Exercise description
Instruction for the entries that follow: retype exactly the lines from the line with "0x8b; 0x44; 0x24; 0x08; 0x48;" to the line with "fixup0 ← read_u64 bytes 8;", both included, and omit all others.

Saved entries
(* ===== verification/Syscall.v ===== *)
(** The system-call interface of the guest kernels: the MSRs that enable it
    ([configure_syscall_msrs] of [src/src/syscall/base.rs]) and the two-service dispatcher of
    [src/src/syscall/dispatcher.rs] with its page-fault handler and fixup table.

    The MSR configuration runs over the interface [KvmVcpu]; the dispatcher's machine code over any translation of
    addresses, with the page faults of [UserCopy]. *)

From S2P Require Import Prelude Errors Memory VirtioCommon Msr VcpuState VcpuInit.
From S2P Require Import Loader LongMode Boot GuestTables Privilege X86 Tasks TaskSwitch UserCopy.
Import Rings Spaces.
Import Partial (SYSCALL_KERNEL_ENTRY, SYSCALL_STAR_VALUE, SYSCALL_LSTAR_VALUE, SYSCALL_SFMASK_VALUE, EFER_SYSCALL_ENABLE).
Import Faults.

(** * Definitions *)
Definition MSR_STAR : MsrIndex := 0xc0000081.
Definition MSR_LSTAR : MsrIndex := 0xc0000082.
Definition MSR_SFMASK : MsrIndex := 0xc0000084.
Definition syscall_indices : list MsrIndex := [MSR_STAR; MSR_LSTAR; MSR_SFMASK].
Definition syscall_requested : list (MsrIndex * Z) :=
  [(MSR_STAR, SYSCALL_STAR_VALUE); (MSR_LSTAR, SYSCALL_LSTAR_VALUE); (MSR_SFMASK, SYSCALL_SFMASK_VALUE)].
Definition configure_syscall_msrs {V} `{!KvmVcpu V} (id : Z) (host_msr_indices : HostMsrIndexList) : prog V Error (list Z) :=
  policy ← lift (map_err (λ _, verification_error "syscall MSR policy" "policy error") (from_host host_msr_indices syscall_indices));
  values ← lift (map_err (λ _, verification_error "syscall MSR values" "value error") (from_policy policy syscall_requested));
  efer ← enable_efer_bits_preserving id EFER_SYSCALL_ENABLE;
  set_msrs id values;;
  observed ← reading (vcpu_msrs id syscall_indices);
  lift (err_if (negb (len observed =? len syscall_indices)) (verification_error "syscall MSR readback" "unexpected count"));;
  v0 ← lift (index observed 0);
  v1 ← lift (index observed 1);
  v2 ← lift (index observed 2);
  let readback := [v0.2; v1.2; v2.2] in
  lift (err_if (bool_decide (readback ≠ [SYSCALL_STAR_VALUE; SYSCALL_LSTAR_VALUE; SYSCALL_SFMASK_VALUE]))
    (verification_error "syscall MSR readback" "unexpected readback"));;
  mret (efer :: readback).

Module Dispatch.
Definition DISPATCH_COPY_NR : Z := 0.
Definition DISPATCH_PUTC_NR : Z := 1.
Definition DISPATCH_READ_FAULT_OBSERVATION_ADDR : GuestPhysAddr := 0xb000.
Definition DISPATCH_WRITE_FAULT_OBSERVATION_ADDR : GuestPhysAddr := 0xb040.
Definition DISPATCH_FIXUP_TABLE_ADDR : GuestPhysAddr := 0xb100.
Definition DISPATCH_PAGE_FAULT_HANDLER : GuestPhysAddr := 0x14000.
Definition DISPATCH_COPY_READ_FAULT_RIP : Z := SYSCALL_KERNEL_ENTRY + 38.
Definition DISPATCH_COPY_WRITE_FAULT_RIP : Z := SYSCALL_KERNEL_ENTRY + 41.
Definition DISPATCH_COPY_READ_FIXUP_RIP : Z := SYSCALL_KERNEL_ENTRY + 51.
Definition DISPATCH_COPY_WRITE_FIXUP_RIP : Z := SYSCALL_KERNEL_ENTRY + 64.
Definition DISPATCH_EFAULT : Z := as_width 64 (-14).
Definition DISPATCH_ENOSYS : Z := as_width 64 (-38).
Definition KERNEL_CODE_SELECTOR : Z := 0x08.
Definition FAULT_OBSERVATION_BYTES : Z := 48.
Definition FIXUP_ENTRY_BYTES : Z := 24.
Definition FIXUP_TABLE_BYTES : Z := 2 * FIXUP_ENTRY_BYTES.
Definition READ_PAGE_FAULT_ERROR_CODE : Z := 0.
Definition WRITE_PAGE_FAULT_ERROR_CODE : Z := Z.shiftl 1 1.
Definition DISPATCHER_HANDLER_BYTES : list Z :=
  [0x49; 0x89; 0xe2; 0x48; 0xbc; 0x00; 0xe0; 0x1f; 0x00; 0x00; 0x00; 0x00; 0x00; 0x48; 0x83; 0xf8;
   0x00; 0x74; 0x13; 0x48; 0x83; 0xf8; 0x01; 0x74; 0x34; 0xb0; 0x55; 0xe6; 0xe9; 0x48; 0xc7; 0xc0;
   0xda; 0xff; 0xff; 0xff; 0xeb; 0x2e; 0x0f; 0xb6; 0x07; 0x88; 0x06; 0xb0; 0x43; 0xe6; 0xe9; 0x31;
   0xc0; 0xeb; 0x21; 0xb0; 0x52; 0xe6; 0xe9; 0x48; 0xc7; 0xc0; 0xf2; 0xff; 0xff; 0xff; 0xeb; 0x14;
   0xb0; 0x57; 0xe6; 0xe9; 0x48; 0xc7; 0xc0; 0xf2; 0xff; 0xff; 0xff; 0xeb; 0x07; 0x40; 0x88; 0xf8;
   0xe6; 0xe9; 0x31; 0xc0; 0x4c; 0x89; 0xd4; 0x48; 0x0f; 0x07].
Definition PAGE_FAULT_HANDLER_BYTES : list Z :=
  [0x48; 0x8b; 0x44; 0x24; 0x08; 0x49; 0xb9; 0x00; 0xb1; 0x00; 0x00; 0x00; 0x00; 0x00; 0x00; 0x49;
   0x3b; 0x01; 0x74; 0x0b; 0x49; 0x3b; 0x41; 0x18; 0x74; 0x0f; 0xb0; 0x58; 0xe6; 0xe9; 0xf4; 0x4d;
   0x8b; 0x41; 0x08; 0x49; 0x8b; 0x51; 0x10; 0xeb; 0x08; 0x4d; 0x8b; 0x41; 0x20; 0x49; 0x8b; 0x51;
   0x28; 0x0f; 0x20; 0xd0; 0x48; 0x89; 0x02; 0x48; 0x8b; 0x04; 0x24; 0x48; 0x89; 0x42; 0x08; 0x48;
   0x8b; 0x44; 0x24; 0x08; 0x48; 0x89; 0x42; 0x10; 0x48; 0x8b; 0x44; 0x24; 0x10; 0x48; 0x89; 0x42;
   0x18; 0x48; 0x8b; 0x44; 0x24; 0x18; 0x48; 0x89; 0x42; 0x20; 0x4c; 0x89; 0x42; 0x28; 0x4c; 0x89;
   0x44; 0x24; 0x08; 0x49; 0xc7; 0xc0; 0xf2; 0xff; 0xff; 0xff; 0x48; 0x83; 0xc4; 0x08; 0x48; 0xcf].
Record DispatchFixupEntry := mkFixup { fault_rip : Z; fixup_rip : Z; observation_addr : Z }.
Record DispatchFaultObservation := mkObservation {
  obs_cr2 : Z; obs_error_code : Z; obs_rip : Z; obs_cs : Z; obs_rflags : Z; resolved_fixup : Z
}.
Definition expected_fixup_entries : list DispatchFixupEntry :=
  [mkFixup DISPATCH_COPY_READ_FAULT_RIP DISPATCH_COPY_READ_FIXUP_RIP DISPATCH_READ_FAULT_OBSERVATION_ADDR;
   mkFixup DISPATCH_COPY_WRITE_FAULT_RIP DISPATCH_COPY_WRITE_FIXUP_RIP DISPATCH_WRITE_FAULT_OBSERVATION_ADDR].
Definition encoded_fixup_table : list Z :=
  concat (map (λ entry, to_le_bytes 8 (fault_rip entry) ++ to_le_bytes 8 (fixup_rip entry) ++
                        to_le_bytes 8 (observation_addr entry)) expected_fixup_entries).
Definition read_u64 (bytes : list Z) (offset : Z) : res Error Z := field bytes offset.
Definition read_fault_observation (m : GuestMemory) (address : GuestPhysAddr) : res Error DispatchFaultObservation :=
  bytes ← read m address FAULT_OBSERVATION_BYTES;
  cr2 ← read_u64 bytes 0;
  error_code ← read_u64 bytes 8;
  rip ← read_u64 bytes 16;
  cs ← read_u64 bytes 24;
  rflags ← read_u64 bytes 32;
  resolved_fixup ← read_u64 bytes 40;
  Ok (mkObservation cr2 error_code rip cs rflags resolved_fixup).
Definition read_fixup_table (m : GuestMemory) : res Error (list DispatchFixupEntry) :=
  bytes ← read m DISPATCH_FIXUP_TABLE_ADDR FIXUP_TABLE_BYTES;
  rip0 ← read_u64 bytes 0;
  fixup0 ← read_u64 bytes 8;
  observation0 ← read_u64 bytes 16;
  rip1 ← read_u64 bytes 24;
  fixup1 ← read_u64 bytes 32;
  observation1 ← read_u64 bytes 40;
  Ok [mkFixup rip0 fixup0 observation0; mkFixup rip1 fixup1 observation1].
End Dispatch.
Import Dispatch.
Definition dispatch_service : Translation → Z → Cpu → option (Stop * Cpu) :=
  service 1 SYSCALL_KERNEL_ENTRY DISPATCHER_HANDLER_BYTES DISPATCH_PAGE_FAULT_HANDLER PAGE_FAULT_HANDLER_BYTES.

* * *

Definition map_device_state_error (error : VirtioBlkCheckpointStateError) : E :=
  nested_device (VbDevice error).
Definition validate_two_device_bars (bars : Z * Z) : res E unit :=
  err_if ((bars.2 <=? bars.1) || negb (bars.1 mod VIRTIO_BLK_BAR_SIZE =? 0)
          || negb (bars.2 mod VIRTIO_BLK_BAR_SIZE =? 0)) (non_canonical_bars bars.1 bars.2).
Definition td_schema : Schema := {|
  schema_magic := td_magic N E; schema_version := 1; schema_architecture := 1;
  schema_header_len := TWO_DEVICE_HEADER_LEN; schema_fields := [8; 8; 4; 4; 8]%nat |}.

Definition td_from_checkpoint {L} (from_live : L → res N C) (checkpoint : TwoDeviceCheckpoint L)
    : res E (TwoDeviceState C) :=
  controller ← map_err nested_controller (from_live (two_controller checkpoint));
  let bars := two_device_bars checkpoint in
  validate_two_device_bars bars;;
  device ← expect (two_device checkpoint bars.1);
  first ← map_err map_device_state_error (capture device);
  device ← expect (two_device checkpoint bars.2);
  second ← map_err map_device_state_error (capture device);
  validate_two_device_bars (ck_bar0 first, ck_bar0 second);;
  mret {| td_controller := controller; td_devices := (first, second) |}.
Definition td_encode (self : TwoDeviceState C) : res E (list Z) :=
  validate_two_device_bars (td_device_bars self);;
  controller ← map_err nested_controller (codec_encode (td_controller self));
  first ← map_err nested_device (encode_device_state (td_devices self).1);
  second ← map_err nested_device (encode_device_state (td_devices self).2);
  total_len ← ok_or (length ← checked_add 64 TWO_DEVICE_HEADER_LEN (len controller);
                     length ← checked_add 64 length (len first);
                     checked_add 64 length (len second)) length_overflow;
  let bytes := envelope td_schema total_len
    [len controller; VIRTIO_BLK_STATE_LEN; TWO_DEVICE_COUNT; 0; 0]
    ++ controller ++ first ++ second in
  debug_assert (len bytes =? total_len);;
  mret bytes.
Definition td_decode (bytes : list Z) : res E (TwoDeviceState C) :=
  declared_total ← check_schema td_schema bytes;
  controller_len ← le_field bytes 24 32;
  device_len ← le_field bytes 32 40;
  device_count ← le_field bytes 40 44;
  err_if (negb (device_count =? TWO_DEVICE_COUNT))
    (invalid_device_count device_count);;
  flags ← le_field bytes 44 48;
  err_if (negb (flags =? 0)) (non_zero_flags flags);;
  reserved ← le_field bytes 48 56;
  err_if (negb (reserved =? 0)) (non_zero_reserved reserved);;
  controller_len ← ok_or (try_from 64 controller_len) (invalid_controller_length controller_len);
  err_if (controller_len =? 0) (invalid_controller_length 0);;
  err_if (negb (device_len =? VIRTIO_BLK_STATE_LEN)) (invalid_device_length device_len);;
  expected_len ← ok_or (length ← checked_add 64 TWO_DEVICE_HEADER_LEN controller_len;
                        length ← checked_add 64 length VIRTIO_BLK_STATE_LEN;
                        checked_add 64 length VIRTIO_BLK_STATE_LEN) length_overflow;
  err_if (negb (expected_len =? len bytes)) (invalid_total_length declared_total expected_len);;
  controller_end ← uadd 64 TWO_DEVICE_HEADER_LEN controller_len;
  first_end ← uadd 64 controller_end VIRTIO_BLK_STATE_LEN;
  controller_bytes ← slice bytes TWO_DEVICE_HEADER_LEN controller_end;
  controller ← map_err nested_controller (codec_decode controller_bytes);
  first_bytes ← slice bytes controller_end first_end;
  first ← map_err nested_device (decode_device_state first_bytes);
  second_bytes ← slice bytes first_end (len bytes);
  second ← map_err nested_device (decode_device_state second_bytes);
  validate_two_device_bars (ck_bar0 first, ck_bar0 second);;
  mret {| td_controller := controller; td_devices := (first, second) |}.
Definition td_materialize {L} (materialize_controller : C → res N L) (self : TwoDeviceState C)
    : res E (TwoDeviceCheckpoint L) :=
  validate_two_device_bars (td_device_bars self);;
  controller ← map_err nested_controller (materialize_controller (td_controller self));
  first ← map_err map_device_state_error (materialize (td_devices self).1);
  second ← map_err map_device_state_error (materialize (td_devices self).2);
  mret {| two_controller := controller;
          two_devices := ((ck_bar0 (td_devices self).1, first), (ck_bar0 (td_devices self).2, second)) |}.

Finished exercise
   0x8b; 0x44; 0x24; 0x08; 0x48; 0x89; 0x42; 0x10; 0x48; 0x8b; 0x44; 0x24; 0x10; 0x48; 0x89; 0x42;
   0x18; 0x48; 0x8b; 0x44; 0x24; 0x18; 0x48; 0x89; 0x42; 0x20; 0x4c; 0x89; 0x42; 0x28; 0x4c; 0x89;
   0x44; 0x24; 0x08; 0x49; 0xc7; 0xc0; 0xf2; 0xff; 0xff; 0xff; 0x48; 0x83; 0xc4; 0x08; 0x48; 0xcf].
Record DispatchFixupEntry := mkFixup { fault_rip : Z; fixup_rip : Z; observation_addr : Z }.
Record DispatchFaultObservation := mkObservation {
  obs_cr2 : Z; obs_error_code : Z; obs_rip : Z; obs_cs : Z; obs_rflags : Z; resolved_fixup : Z
}.
Definition expected_fixup_entries : list DispatchFixupEntry :=
  [mkFixup DISPATCH_COPY_READ_FAULT_RIP DISPATCH_COPY_READ_FIXUP_RIP DISPATCH_READ_FAULT_OBSERVATION_ADDR;
   mkFixup DISPATCH_COPY_WRITE_FAULT_RIP DISPATCH_COPY_WRITE_FIXUP_RIP DISPATCH_WRITE_FAULT_OBSERVATION_ADDR].
Definition encoded_fixup_table : list Z :=
  concat (map (λ entry, to_le_bytes 8 (fault_rip entry) ++ to_le_bytes 8 (fixup_rip entry) ++
                        to_le_bytes 8 (observation_addr entry)) expected_fixup_entries).
Definition read_u64 (bytes : list Z) (offset : Z) : res Error Z := field bytes offset.
Definition read_fault_observation (m : GuestMemory) (address : GuestPhysAddr) : res Error DispatchFaultObservation :=
  bytes ← read m address FAULT_OBSERVATION_BYTES;
  cr2 ← read_u64 bytes 0;
  error_code ← read_u64 bytes 8;
  rip ← read_u64 bytes 16;
  cs ← read_u64 bytes 24;
  rflags ← read_u64 bytes 32;
  resolved_fixup ← read_u64 bytes 40;
  Ok (mkObservation cr2 error_code rip cs rflags resolved_fixup).
Definition read_fixup_table (m : GuestMemory) : res Error (list DispatchFixupEntry) :=
  bytes ← read m DISPATCH_FIXUP_TABLE_ADDR FIXUP_TABLE_BYTES;
  rip0 ← read_u64 bytes 0;
  fixup0 ← read_u64 bytes 8;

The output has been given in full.